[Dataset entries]

"""

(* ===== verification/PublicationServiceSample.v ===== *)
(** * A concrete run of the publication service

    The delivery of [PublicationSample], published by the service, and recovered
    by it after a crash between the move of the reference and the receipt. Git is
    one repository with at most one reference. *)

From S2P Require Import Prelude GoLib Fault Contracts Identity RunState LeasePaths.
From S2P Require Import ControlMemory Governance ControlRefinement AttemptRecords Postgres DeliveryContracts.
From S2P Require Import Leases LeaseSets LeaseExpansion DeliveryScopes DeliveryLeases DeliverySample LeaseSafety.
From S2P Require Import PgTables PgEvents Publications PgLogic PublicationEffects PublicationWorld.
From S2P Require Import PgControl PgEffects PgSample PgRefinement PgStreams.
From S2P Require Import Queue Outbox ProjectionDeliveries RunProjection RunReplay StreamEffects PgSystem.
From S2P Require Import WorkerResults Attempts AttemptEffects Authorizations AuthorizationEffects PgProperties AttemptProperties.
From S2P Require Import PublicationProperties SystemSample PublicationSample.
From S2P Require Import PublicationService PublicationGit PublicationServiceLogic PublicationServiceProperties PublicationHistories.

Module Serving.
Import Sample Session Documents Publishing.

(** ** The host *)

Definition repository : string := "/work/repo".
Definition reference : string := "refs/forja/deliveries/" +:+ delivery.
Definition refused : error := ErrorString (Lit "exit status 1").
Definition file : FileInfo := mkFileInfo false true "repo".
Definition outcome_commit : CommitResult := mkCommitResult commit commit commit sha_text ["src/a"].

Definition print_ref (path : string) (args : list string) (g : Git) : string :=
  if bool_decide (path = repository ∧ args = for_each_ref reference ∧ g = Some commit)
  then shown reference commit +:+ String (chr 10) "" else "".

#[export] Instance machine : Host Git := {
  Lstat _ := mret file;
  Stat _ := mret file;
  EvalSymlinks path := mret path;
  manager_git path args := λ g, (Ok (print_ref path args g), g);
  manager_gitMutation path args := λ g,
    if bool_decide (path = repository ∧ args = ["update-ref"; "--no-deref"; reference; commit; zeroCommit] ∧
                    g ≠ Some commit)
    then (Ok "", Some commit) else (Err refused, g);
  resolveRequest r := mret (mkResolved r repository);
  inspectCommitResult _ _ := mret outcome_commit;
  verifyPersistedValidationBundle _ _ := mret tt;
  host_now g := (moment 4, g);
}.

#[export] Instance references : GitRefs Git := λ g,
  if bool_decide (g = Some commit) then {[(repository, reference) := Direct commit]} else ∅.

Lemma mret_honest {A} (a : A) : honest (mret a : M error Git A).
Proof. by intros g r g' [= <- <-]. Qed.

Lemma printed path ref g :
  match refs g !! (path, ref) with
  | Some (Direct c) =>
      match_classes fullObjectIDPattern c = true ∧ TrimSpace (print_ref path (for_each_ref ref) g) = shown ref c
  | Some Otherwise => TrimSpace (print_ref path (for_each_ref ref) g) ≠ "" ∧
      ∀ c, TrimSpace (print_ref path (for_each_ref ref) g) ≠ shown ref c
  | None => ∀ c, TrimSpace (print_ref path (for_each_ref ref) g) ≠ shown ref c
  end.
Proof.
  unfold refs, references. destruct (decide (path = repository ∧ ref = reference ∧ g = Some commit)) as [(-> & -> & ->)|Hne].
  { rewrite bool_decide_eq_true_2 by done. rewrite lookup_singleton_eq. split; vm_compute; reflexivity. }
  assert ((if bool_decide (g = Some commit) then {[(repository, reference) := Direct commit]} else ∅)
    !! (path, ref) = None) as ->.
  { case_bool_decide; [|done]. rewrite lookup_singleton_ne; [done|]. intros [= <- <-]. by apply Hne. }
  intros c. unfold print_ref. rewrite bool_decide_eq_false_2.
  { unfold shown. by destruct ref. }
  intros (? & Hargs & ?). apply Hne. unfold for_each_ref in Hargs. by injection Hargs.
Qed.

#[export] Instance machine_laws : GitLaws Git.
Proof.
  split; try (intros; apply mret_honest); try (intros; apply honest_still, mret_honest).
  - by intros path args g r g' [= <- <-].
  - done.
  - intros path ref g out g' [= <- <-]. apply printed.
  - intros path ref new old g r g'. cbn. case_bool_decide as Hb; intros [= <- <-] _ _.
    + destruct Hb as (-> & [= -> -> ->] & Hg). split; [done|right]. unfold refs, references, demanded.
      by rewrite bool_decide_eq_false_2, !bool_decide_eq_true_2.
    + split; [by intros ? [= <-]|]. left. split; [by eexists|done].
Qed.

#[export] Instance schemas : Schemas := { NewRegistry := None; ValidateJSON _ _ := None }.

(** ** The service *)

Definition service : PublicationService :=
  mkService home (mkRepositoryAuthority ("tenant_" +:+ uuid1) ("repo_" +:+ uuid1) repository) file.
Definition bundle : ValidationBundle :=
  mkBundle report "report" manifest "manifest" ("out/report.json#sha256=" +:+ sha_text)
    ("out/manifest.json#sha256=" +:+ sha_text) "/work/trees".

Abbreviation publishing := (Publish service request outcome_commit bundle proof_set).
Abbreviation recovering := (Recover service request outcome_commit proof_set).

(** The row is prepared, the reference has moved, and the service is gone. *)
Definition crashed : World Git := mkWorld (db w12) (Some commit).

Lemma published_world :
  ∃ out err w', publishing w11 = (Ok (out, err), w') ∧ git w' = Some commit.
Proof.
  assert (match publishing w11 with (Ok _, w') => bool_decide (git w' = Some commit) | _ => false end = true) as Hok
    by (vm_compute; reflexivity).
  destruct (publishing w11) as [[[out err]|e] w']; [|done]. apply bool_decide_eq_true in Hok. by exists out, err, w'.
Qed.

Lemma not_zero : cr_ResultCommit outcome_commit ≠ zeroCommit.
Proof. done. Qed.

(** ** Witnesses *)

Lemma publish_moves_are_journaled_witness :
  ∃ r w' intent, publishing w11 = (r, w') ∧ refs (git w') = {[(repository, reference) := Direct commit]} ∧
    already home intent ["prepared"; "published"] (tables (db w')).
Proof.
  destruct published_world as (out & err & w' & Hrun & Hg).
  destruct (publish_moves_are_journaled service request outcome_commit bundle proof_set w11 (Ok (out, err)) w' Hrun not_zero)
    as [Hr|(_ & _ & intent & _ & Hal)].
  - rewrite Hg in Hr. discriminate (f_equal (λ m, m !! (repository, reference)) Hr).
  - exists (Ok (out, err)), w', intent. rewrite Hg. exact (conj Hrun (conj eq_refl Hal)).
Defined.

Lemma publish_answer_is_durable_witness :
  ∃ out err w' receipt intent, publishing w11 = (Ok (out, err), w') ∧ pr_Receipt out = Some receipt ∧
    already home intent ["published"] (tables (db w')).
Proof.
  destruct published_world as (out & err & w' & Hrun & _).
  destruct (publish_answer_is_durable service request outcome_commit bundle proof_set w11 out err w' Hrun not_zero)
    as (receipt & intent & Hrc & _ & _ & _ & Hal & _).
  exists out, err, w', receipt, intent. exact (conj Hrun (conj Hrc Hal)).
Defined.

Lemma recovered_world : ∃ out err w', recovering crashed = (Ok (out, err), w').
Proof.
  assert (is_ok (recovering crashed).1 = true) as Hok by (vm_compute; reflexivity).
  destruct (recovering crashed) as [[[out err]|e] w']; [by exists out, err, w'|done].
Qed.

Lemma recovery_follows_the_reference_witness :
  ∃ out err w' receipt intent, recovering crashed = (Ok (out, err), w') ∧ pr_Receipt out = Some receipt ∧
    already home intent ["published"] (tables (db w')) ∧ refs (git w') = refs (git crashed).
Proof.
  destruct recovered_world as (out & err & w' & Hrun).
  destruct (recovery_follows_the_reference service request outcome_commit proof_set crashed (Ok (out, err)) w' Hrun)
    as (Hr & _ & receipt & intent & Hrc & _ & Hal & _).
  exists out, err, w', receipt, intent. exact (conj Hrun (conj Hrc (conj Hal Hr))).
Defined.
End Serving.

"""

Task description:
Using the data above, extract exactly the lines from the one that holds "EvalSymlinks path := mret path;" to the one that holds "None) as ->.", both ends included, and no others.

Response to the exercise:
  EvalSymlinks path := mret path;
  manager_git path args := λ g, (Ok (print_ref path args g), g);
  manager_gitMutation path args := λ g,
    if bool_decide (path = repository ∧ args = ["update-ref"; "--no-deref"; reference; commit; zeroCommit] ∧
                    g ≠ Some commit)
    then (Ok "", Some commit) else (Err refused, g);
  resolveRequest r := mret (mkResolved r repository);
  inspectCommitResult _ _ := mret outcome_commit;
  verifyPersistedValidationBundle _ _ := mret tt;
  host_now g := (moment 4, g);
}.

#[export] Instance references : GitRefs Git := λ g,
  if bool_decide (g = Some commit) then {[(repository, reference) := Direct commit]} else ∅.

Lemma mret_honest {A} (a : A) : honest (mret a : M error Git A).
Proof. by intros g r g' [= <- <-]. Qed.

Lemma printed path ref g :
  match refs g !! (path, ref) with
  | Some (Direct c) =>
      match_classes fullObjectIDPattern c = true ∧ TrimSpace (print_ref path (for_each_ref ref) g) = shown ref c
  | Some Otherwise => TrimSpace (print_ref path (for_each_ref ref) g) ≠ "" ∧
      ∀ c, TrimSpace (print_ref path (for_each_ref ref) g) ≠ shown ref c
  | None => ∀ c, TrimSpace (print_ref path (for_each_ref ref) g) ≠ shown ref c
  end.
Proof.
  unfold refs, references. destruct (decide (path = repository ∧ ref = reference ∧ g = Some commit)) as [(-> & -> & ->)|Hne].
  { rewrite bool_decide_eq_true_2 by done. rewrite lookup_singleton_eq. split; vm_compute; reflexivity. }
  assert ((if bool_decide (g = Some commit) then {[(repository, reference) := Direct commit]} else ∅)
    !! (path, ref) = None) as ->.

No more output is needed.